Council 101: The Basics
The City Council functions as a parliamentary-style legislative body. The Council (which is made up of seven elected officials from each of Shreveport’s seven Council districts) proposes legislation, holds votes, passes ordinances and resolutions to help govern the city, and acts as representatives for the voice of their districts. If Shreveport were a publicly traded corporation, the mayor would be very much like a CEO and the City Council would be similar to its board of directors.
The Council’s primary role is to propose and pass the laws of the city, including municipal criminal, business, public space, and utilities ordinances and resolutions. The Council also acts as a check to the mayor’s authority in that it must approve the mayor’s appointment of most officers. Lastly, the Council operates a medium for Shreveport citizens to petition for their interests through a public debate and hearing process.
The current Shreveport City Council was established by the City Charter of 1978. The official must live in the district to which they are elected – more on the districts later. Each Council person is elected from one of seven districts across the City to a four-year term with the election taking place on the same day as the corresponding congressional race. No Councilperson may serve more than two terms consecutively. [City Charter Section 4.02 – The Council].
The Council is required by statute to hold regular meetings in the government chamber at Government Plaza on the second and fourth Tuesday of each month at 3:00 p.m. (for some reason, during the time everyone is at work or picking up kids from school). The agenda for each meeting is made available to the public prior to the meeting and all regular meetings are open to the public for observation or to be heard. [Code Appendix A 1.1]

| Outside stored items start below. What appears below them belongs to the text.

(** * A pin-level model of the simulated SPI flash chip

    Shallow embedding of [flash.hpp], [flash.ipp], [flash.cpp],
    [flash_sim.hpp] and [flash_sim.cpp] (namespace [bedrock]).

    Bytes and machine integers are [Z] with their wrap-around written out,
    [std::vector] is [list], the operation objects are records gathered in
    a sum type, and every member function is a function from the object
    state to the new object state paired with the way the call ended. *)

From Stdlib Require Import ZArith List String Ascii Bool Lia.
Import ListNotations.
Local Open Scope Z_scope.

(** ** How a C++ call ends *)

(** The exceptions the sources throw, with their [what()] text.  For the
    exceptions thrown by the standard library the text names the call. *)
Inductive exception : Type :=
| runtime_error (what : string)
| logic_error (what : string)
| out_of_range (what : string)
| invalid_argument (what : string).

(** A call returns a value, leaves by an exception, or runs into behaviour
    the language leaves undefined. The state reached so far is kept beside
    the outcome: C++ does not roll a member function back when it throws. *)
Inductive outcome (A : Type) : Type :=
| returns (a : A)
| throws (e : exception)
| undefined (why : string).
Arguments returns {A} a.
Arguments throws {A} e.
Arguments undefined {A} why.

Definition method (S A : Type) : Type := S -> S * outcome A.

Definition ret {S A : Type} (a : A) : method S A := fun s => (s, returns a).

Definition bind {S A B : Type} (m : method S A) (k : A -> method S B) : method S B :=
  fun s =>
    match m s with
    | (s', returns a) => k a s'
    | (s', throws e) => (s', throws e)
    | (s', undefined why) => (s', undefined why)
    end.

Declare Scope method_scope.
Delimit Scope method_scope with method.
Notation "x <- m ;; k" := (bind m (fun x => k))
  (at level 61, m at next level, right associativity) : method_scope.
Notation "m ;; k" := (bind m (fun _ => k))
  (at level 61, right associativity) : method_scope.

(** ** Vectors and bytes *)

(** [v.back()]; [None] stands for the call on an empty vector. *)
Fixpoint back {A : Type} (v : list A) : option A :=
  match v with
  | [] => None
  | [x] => Some x
  | _ :: v' => back v'
  end.

(** [v[i] = x] for an index inside the vector. *)
Fixpoint assign {A : Type} (v : list A) (i : nat) (x : A) : list A :=
  match v, i with
  | [], _ => []
  | _ :: v', O => x :: v'
  | y :: v', S i' => y :: assign v' i' x
  end.

(** [std::copy(begin(src), end(src), begin(dst) + pos)]; [None] when the
    destination range leaves [dst]. *)
Definition copy {A : Type} (src dst : list A) (pos : nat) : option (list A) :=
  if (pos + List.length src <=? List.length dst)%nat
  then Some (firstn pos dst ++ src ++ skipn (pos + List.length src) dst)
  else None.

(** [std::byte operator<<(std::byte b, IntegerType shift)]: the byte is
    widened to a 32-bit integer, shifted and narrowed to a byte again; a
    shift count of 32 or more is undefined, and [None] here. *)
Definition byte_shl (b shift : Z) : option Z :=
  if 32 <=? shift then None else Some (Z.shiftl b shift mod 256).

(** [x << shift] on a [std::uint32_t]; [None] for a shift count of 32 or
    more. *)
Definition uint32_shl (x shift : Z) : option Z :=
  if 32 <=? shift then None else Some (Z.shiftl x shift mod 2 ^ 32).

(** ** class flash *)

Module flash.

Module user_operation.
Inductive t : Type :=
| toggle_chip_enable
| toggle_serial_input
| toggle_clock
| wait_for_write_complete.

Definition eqb (a b : t) : bool :=
  match a, b with
  | toggle_chip_enable, toggle_chip_enable
  | toggle_serial_input, toggle_serial_input
  | toggle_clock, toggle_clock
  | wait_for_write_complete, wait_for_write_complete => true
  | _, _ => false
  end.
End user_operation.

Module pin_state.
Inductive t : Type := high | low.
(** X13: [slice] drops the fraction of the cap, towards zero; with [n]
    the cap so truncated, the number of displayed items is
    [min(n, considered)] for an [n] that is not negative, and
    [max(considered + n, 0)] for a negative one; [notShownCount] is the
    rest of the considered set. *)
Theorem displayed_count_exact (cap : Q) (packLabel : jstr)
  (allVideos : list VideoRecord) (st st' : State) (d : GroupDigest)
  (Hrun : assembleGroup w cfg summarizeTranscript cap packLabel allVideos st
          = (Ret d, st')) :
  Z.of_nat (length (items d))
  = (if js_trunc cap <? 0
     then Z.max (Z.of_nat (length (dedupVideos allVideos)) + js_trunc cap) 0
     else Z.min (js_trunc cap) (Z.of_nat (length (dedupVideos allVideos))))
  /\ notShownCount d
     = Z.of_nat (length (dedupVideos allVideos)) - Z.of_nat (length (items d)).
Proof.
  destruct (assembleGroup_layout _ _ _ _ _ _ Hrun)
    as [sm [sk [hidden [Hsplit [Hperm [_ [Hnot [Hitems _]]]]]]]].
  pose proof (Permutation_length Hperm) as Hlen.
  rewrite length_map, length_app in Hlen.
  assert (Hcombined :
            length (js_sort (byRecency item_publishedAt)
                      (map showSummarized sm ++ map showSkipped sk))
            = length (dedupVideos allVideos)).
  { rewrite <- Hsplit, length_app. exact Hlen. }
  split.
  - rewrite Hitems at 1. rewrite slice0_length_exact, Hcombined. reflexivity.
  - rewrite Hnot. lia.
Qed.
(** X9: there is no resynchronisation: a stream that ends before the two
    magic bytes, a first byte other than [0xDA], or a second byte that is
    neither [0x7E] nor [0x7F] makes the loop body log the error and leave the
    loop; nothing but the stream and the log changes. *)
Theorem framing_error_ends_the_connection :
  forall (e : Env) (s : State),
    ((length (sock_in s) < 2)%nat ->
     loop_body e s = (Break, LOGE "Connection lost" (set_sock_in [] s)))
    /\ (forall b0 b1 rest,
         sock_in s = b0 :: b1 :: rest ->
         (byte.unsigned b0 <> 218 ->
          loop_body e s = (Break, LOGE "Bad magic" (set_sock_in rest s)))
         /\ (byte.unsigned b0 = 218 ->
             byte.unsigned b1 <> 127 -> byte.unsigned b1 <> 126 ->
             loop_body e s
             = (Break, LOGE "Unknown packet type" (set_sock_in rest s)))).
Proof.
  intros e s. split.
  - apply loop_body_short_stream.
  - intros b0 b1 rest Hs. split.
    + apply (loop_body_bad_magic e s b0 b1 rest Hs).
    + apply (loop_body_unknown_type e s b0 b1 rest Hs).
Qed.

Lemma framing_error_ends_the_connection_witness :
  let s := started_state [Byte.x00; Byte.x7e; Byte.x01] in
  sock_in s = [Byte.x00; Byte.x7e; Byte.x01]
  /\ byte.unsigned Byte.x00 <> 218
  /\ loop_body env0 s = (Break, LOGE "Bad magic" (set_sock_in [Byte.x01] s)).
Proof.
  assert (H : byte.unsigned Byte.x00 <> 218) by discriminate.
  split; [reflexivity |]. split; [exact H |].
  exact (proj1 (proj2 (framing_error_ends_the_connection env0
                         (started_state [Byte.x00; Byte.x7e; Byte.x01]))
                  Byte.x00 Byte.x7e [Byte.x01] eq_refl) H).
Defined.

(** X10: a command packet [0xDA 0x7F id value] with an id other than 4 takes
    exactly its four bytes and the loop goes on.  When the host activity is
    there and the method is found, id 1 calls [setBrightness] and id 2 calls
    [setWarmth] with the value byte; any other id does nothing at all. *)
Theorem simple_command_dispatch :
  forall (e : Env) (s : State) (cmd value : byte) (rest : list byte),
    sock_in s = encode_command cmd value ++ rest ->
    byte.unsigned cmd <> 4 ->
    loop_body e s
    = (Continue,
       let s1 := set_sock_in rest s in
       if g_activity (globals s) && env_method_found e then
         if byte.unsigned cmd =? 1
         then emit (CallHost "setBrightness" (byte.unsigned value)) s1
         else if byte.unsigned cmd =? 2
              then emit (CallHost "setWarmth" (byte.unsigned value)) s1
              else s1
       else s1).
Proof. intros. apply loop_body_value_command; assumption. Qed.

Lemma simple_command_dispatch_witness :
  let s := started_state (encode_command Byte.x02 Byte.x80 ++ [Byte.xda]) in
  sock_in s = encode_command Byte.x02 Byte.x80 ++ [Byte.xda]
  /\ byte.unsigned Byte.x02 <> 4
  /\ loop_body env0 s
     = (Continue, emit (CallHost "setWarmth" 128) (set_sock_in [Byte.xda] s)).
Proof.
  assert (H : byte.unsigned Byte.x02 <> 4) by discriminate.
  split; [reflexivity |]. split; [exact H |].
  exact (simple_command_dispatch env0
           (started_state (encode_command Byte.x02 Byte.x80 ++ [Byte.xda]))
           Byte.x02 Byte.x80 [Byte.xda] eq_refl H).
Defined.

Section ResolutionChange.

Variable e : Env.



End ResolutionChange.



(** ** What reaches the decoder and the host *)

Section FeederEvents.

Lemma queued_app a b : queued (a ++ b) = queued a ++ queued b.
Proof.
  induction a as [| ev a IH]; [reflexivity |].
  destruct ev; cbn [app queued]; rewrite IH; reflexivity.
Qed.

Lemma host_calls_app a b : host_calls (a ++ b) = host_calls a ++ host_calls b.
Proof.
  induction a as [| ev a IH]; [reflexivity |].
  destruct ev; cbn [app host_calls]; rewrite IH; reflexivity.
Qed.

Lemma drain_outputs_releases codec answers :
  forall s, exists evs,
    drain_outputs codec answers s
    = mkState (globals s) (locals s) (sock_in s) (trace s ++ evs)
    /\ sent evs = [] /\ queued evs = [] /\ host_calls evs = [].
Proof.
  induction answers as [| [idx size] more IH]; intros s; cbn [drain_outputs].
  - exists []. rewrite app_nil_r. destruct s; auto.
  - destruct (idx >=? 0).
    + destruct (IH (emit (ReleaseOutput codec idx (size >? 0)) s))
        as (evs & E & Hs & Hq & Hh).
      exists (ReleaseOutput codec idx (size >? 0) :: evs).
      rewrite E. cbn [emit globals locals sock_in trace].
      rewrite <- app_assoc. auto.
    + exists []. rewrite app_nil_r. destruct s; auto.
Qed.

Proposing and Voting on Ordinances and Resolutions
One of the main roles of the Council is to propose, vote, and pass all city ordinances and resolutions. Oftentimes, legislation is first proposed in one of the City Council’s committees, which include committees for infrastructure, public safety, and others. Committee members hammer out the pros and cons of a piece of legislation to reduce the back and forth necessary during council meetings. The city attorney will draft legislation based on committee meetings or an individual Councilmember’s request and add it to the Council meeting agenda for consideration. Ordinances are the governing rules of the municipality’s jurisdiction. Resolutions, however, are the formal expressions of the opinions of the city. They are not binding but rather provide a guiding light for the direction the city will take or provides a mechanism to highlight stances on important topics. While the difference may seem trivial, knowing the how the two differ makes understanding the Council’s actions a bit easier.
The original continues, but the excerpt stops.